As in ancient Egyptian and other traditions, the Aboriginal journey to the other world is imagined in a sacred bark or spirit canoe with a mythic ferryman at its helm. Water itself is often used symbolically and associated with death, especially in African culture (Parry, 1995). The ancient Greeks also had such a belief with the skeletal ferryman, Charon, who travels the River Styx to the Underworld. The spirit canoe sets out across the sea to the island of the dead. In many world myths the helmsman is an important figure at the beginning of the journey toward death. In the Aboriginal belief, he is always abusive. He beats the men and rapes or demands sex with women. The beating or rape by the helmsman symbolizes the severe assault and trauma the consciousness undergoes in its initial separation from the body (Lawlor, 1991).

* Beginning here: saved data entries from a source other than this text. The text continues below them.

(** [InputDate.setValue] on an editor whose control is the one its class
    creates. *)
Lemma date_setValue_value (i : input) (t : term) :
  i.(i_class) = InputDate ->
  i.(editor).(w_control) =
    (if bool_decide (i.(property).(datatype) = Some XSD_dateTime)
     then CInput "datetime-local" else CInput "date") ->
  match date_parse (term_value t) with
  | Some tv =>
      let '(y, _, _) := civil_from_days (tv / msPerDay)%Z in
      let n := if bool_decide (i.(property).(datatype) = Some XSD_dateTime)
               then (if (((tv mod msPerDay) / 1000) mod 60 =? 0)%Z then 16%nat else 19%nat)
               else 10%nat in
      let v := if (1 <=? y)%Z && (y <=? 9999)%Z then slice0 (iso_string tv) n else "" in
      setValue i t = inr (with_editor i (with_value i.(editor) v)) /\
      toRDFObject (with_editor i (with_value i.(editor) v)) =
        (if (1 <=? y)%Z && (y <=? 9999)%Z
         then Some (literal v (DatatypeArg i.(property).(datatype))) else None)
  | None => setValue i t = inl RangeError
  end.
Proof.
  intros Hk Hc.
  unfold setValue, date_toISOString. rewrite Hk.
  destruct (date_parse (term_value t)) as [tv|]; [|reflexivity].
  set (dt := bool_decide (i.(property).(datatype) = Some XSD_dateTime)) in *.
  assert (Hsl : (if control_type_is i.(editor) "datetime-local"
                 then slice0 (iso_string tv) 19 else slice0 (iso_string tv) 10)
                = slice0 (iso_string tv) (if dt then 19 else 10)).
  { unfold control_type_is. rewrite Hc. destruct dt; reflexivity. }
  rewrite Hsl. unfold base_setValue. rewrite term_value_literal.
  rewrite (set_value_iso (editor i) dt tv Hc).
  destruct (civil_from_days (tv / msPerDay)%Z) as [[y m] d] eqn:E. cbv zeta.
  split; [reflexivity|].
  unfold toRDFObject, with_editor. cbn [i_class property editor]. rewrite Hk.
  set (v := if (1 <=? y)%Z && (y <=? 9999)%Z then _ else "").
  assert (Hg : get_value (with_value (editor i) v) = v).
  { unfold get_value, with_value. cbn [w_control w_value]. rewrite Hc. destruct dt; reflexivity. }
  rewrite Hg. subst v.
  destruct ((1 <=? y)%Z && (y <=? 9999)%Z); [|reflexivity].
  assert (Hne : slice0 (iso_string tv) (if dt then (if (((tv mod msPerDay) / 1000) mod 60 =? 0)%Z
                  then 16%nat else 19%nat) else 10%nat) <> "").
  { destruct dt; [destruct (_ =? 0)%Z|]; apply slice0_iso_nonempty. }
  rewrite (str_truthy_true _ Hne). reflexivity.
Qed.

Most of the initiation rituals in Aboriginal society follow a pattern of death and rebirth. For example, a novice dies to the profane world of childhood and irresponsible innocence, the world of ignorance, and prepares himself for rebirth as a spiritual being, much as Christians receive a new soul at First Holy Communion. The tribe understands this death literally and mourns over the novices as the dead are mourned (Eliade, 1973). The Aborigine sees life in death and is exposed to it throughout his lifetime in the initiation processes that allow an internal experience of the journey from life to the realm of the dead. The African-American approach to death is also as a rite of passage where the soul passes into another phase (Parry, 1995). The American society denies death and views it as a threat to life. The Aborigine, on the other hand, understands the spiritual reality of death and its necessity. To the Aborigine, it is impossible to understand how to exist in this life without knowing how to exist in death and therefore it is once again apparent that the society's views on death are reflected by their views of life. The world only has meaning to the degree that Death and the Unborn have meaning. To deny or distort the purpose and meaning of one is to deny the same for all (van Beek, 1975).
The Aborigines have very defined rituals and expectations dealing with the death of a person. They also have highly evolved meanings to accompany their rituals. Although this paper has shown many similarities between other religions and that of the Aborigines, they have their own distinct compilations of these beliefs and practices. Their standardized grief process, concepts of an afterlife and burial practices are not foreign to today's American society when looking at the meaning and purpose behind their death and dying practices. Certain human emotions manifest themselves across many cultures in their death practices and in the end differences are often in the technicalities when the significance stays the same. However this is not always apparent to people from different religions and can cause certain religions to be labeled primitive and the people to be called savages.